Data items:
Lemma ok_read_object {B : Type} a (absent : B) f W : good_fun f → ok ∅ W (read_object a absent f) {[a]} W.
Proof.
  intros Hf. eapply ok_bind; [eapply (ok_weaken _ ∅ _ _ {[a]}); [apply ok_getStateObject|set_solver|set_solver]|].
  intros [o|]; [by apply ok_on_object|apply ok_ret].
Qed.

Lemma ok_GetState a k W : hash_ok k → ok ∅ W (GetState a k) {[a]} ({[(a, k)]} ∪ W).
Proof.
  intros Hk s x s' Hr HA He. unfold GetState, read_object in He. apply db_bind_inv in He as (r & s1 & He1 & He).
  destruct (ok_getStateObject ∅ a W s r s1 Hr HA He1) as (Hr1 & Ha1 & Hg1). destruct r as [o|].
  - destruct (ok_touch a k W Hk s1 x s' Hr1) as (Hr2 & Ha2 & Hg2); [intros b Hb; apply Ha1; set_solver|done|]. split; [done|]. split; [done|auto].
  - injection He as _ <-. split; [|split; [intros b Hb; apply Ha1; set_solver|done]].
    apply Rec_touch_absent; [done|]. apply (not_there W); [done|apply Ha1; set_solver|by eapply getState_none].
Qed.

Lemma ok_SetState a k v W : hash_ok k → ok ∅ W (SetState a k v) {[a]} ({[(a, k)]} ∪ W).
Proof.
  intros Hk. eapply ok_bind; [apply ok_GetOrNew|]. intros _ s x s' Hr HA He. unfold so_SetState in He.
  apply db_bind_inv in He as (fake & s1 & He1 & He).
  destruct (ok_on_object a _ W (good_pure fakeStorage) s fake s1 Hr HA He1) as (Hr1 & Ha1 & Hg1).
  assert (fake = None) as ->.
  { unfold object_at, on_object in He1. rewrite get_bind in He1. destruct (stateObjects s !! a) as [o|] eqn:Ho; [|done].
    injection He1 as <- _. apply (rec_objects _ _ Hr a o Ho). }
  assert (ok {[a]} W (prev ← on_object a (so_GetState k); if prev =? v then mret tt else _ ← append (storageChange a k prev); setState a k v)
    {[a]} ({[(a, k)]} ∪ W)) as Hok.
  { eapply ok_bind; [by apply ok_touch|]. intros prev. destruct (prev =? v); [apply ok_ret|].
    eapply ok_bind; [by apply ok_append|]. intros _. apply ok_setState. }
  destruct (Hok s1 x s' Hr1 Ha1 He) as (Hr2 & Ha2 & Hg2). split; [done|]. split; [done|auto].
Qed.

Definition op_address (op : Op) : option Address :=
  match op with
  | OpCreateAccount a | OpSubBalance a _ | OpAddBalance a _ | OpSetBalance a _ | OpGetBalance a | OpGetNonce a | OpSetNonce a _
  | OpGetCodeHash a | OpGetCode a | OpSetCode a _ | OpGetCodeSize a | OpGetCommittedState a _ | OpGetState a _ | OpSetState a _ _
  | OpSuicide a | OpHasSuicided a | OpExist a | OpEmpty a => Some a
  | _ => None
  end.
Definition op_slot (op : Op) : gset (Address * Hash) :=
  match op with OpGetState a k | OpSetState a k _ => {[(a, k)]} | _ => ∅ end.

(** As the virtual machine calls the state: an account is read before it is
    created over, and then has no storage; the committed value of a slot is read
    after its value. *)
Definition op_allowed (seen : gset Address) (W : gset (Address * Hash)) (op : Op) : Prop :=
  match op with
  | OpCreateAccount a => a ∈ seen ∧ ∀ v, account s0 a = Some v → bare v
  | OpGetCommittedState a k => (a, k) ∈ W
  | OpGetState a k | OpSetState a k _ => hash_ok k
  | _ => True
  end.

Lemma ok_object_at {B : Type} a (f : stateObject → B) W : ok {[a]} W (object_at a f) {[a]} W.
Proof. apply ok_on_object, good_pure. Qed.

Lemma ok_so_SetBalance a b W : ok {[a]} W (so_SetBalance a b) {[a]} W.
Proof.
  eapply ok_bind; [apply ok_object_at|]. intros prev. eapply ok_bind; [by apply ok_append|]. intros _. apply ok_setBalance.
Qed.

Lemma ok_out {B C : Type} (m : DB B) (f : B → C) A W A' W' : ok A W m A' W' → ok A W (x ← m; mret (f x)) A' W'.
Proof. intros Hm. eapply ok_bind; [done|]. intros x. apply ok_ret. Qed.

Definition addresses_of (op : Op) : gset Address := match op_address op with Some a => {[a]} | None => ∅ end.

WHAT TO WORK ON — Please output all the lines above exactly as given.

SOLVED PROBLEM —
Lemma ok_read_object {B : Type} a (absent : B) f W : good_fun f → ok ∅ W (read_object a absent f) {[a]} W.
Proof.
  intros Hf. eapply ok_bind; [eapply (ok_weaken _ ∅ _ _ {[a]}); [apply ok_getStateObject|set_solver|set_solver]|].
  intros [o|]; [by apply ok_on_object|apply ok_ret].
Qed.

Lemma ok_GetState a k W : hash_ok k → ok ∅ W (GetState a k) {[a]} ({[(a, k)]} ∪ W).
Proof.
  intros Hk s x s' Hr HA He. unfold GetState, read_object in He. apply db_bind_inv in He as (r & s1 & He1 & He).
  destruct (ok_getStateObject ∅ a W s r s1 Hr HA He1) as (Hr1 & Ha1 & Hg1). destruct r as [o|].
  - destruct (ok_touch a k W Hk s1 x s' Hr1) as (Hr2 & Ha2 & Hg2); [intros b Hb; apply Ha1; set_solver|done|]. split; [done|]. split; [done|auto].
  - injection He as _ <-. split; [|split; [intros b Hb; apply Ha1; set_solver|done]].
    apply Rec_touch_absent; [done|]. apply (not_there W); [done|apply Ha1; set_solver|by eapply getState_none].
Qed.

Lemma ok_SetState a k v W : hash_ok k → ok ∅ W (SetState a k v) {[a]} ({[(a, k)]} ∪ W).
Proof.
  intros Hk. eapply ok_bind; [apply ok_GetOrNew|]. intros _ s x s' Hr HA He. unfold so_SetState in He.
  apply db_bind_inv in He as (fake & s1 & He1 & He).
  destruct (ok_on_object a _ W (good_pure fakeStorage) s fake s1 Hr HA He1) as (Hr1 & Ha1 & Hg1).
  assert (fake = None) as ->.
  { unfold object_at, on_object in He1. rewrite get_bind in He1. destruct (stateObjects s !! a) as [o|] eqn:Ho; [|done].
    injection He1 as <- _. apply (rec_objects _ _ Hr a o Ho). }
  assert (ok {[a]} W (prev ← on_object a (so_GetState k); if prev =? v then mret tt else _ ← append (storageChange a k prev); setState a k v)
    {[a]} ({[(a, k)]} ∪ W)) as Hok.
  { eapply ok_bind; [by apply ok_touch|]. intros prev. destruct (prev =? v); [apply ok_ret|].
    eapply ok_bind; [by apply ok_append|]. intros _. apply ok_setState. }
  destruct (Hok s1 x s' Hr1 Ha1 He) as (Hr2 & Ha2 & Hg2). split; [done|]. split; [done|auto].
Qed.

Definition op_address (op : Op) : option Address :=
  match op with
  | OpCreateAccount a | OpSubBalance a _ | OpAddBalance a _ | OpSetBalance a _ | OpGetBalance a | OpGetNonce a | OpSetNonce a _
  | OpGetCodeHash a | OpGetCode a | OpSetCode a _ | OpGetCodeSize a | OpGetCommittedState a _ | OpGetState a _ | OpSetState a _ _
  | OpSuicide a | OpHasSuicided a | OpExist a | OpEmpty a => Some a
  | _ => None
  end.
Definition op_slot (op : Op) : gset (Address * Hash) :=
  match op with OpGetState a k | OpSetState a k _ => {[(a, k)]} | _ => ∅ end.

(** As the virtual machine calls the state: an account is read before it is
    created over, and then has no storage; the committed value of a slot is read
    after its value. *)
Definition op_allowed (seen : gset Address) (W : gset (Address * Hash)) (op : Op) : Prop :=
  match op with
  | OpCreateAccount a => a ∈ seen ∧ ∀ v, account s0 a = Some v → bare v
  | OpGetCommittedState a k => (a, k) ∈ W
  | OpGetState a k | OpSetState a k _ => hash_ok k
  | _ => True
  end.

Lemma ok_object_at {B : Type} a (f : stateObject → B) W : ok {[a]} W (object_at a f) {[a]} W.
Proof. apply ok_on_object, good_pure. Qed.

Lemma ok_so_SetBalance a b W : ok {[a]} W (so_SetBalance a b) {[a]} W.
Proof.
  eapply ok_bind; [apply ok_object_at|]. intros prev. eapply ok_bind; [by apply ok_append|]. intros _. apply ok_setBalance.
Qed.

Lemma ok_out {B C : Type} (m : DB B) (f : B → C) A W A' W' : ok A W m A' W' → ok A W (x ← m; mret (f x)) A' W'.
Proof. intros Hm. eapply ok_bind; [done|]. intros x. apply ok_ret. Qed.

Definition addresses_of (op : Op) : gset Address := match op_address op with Some a => {[a]} | None => ∅ end.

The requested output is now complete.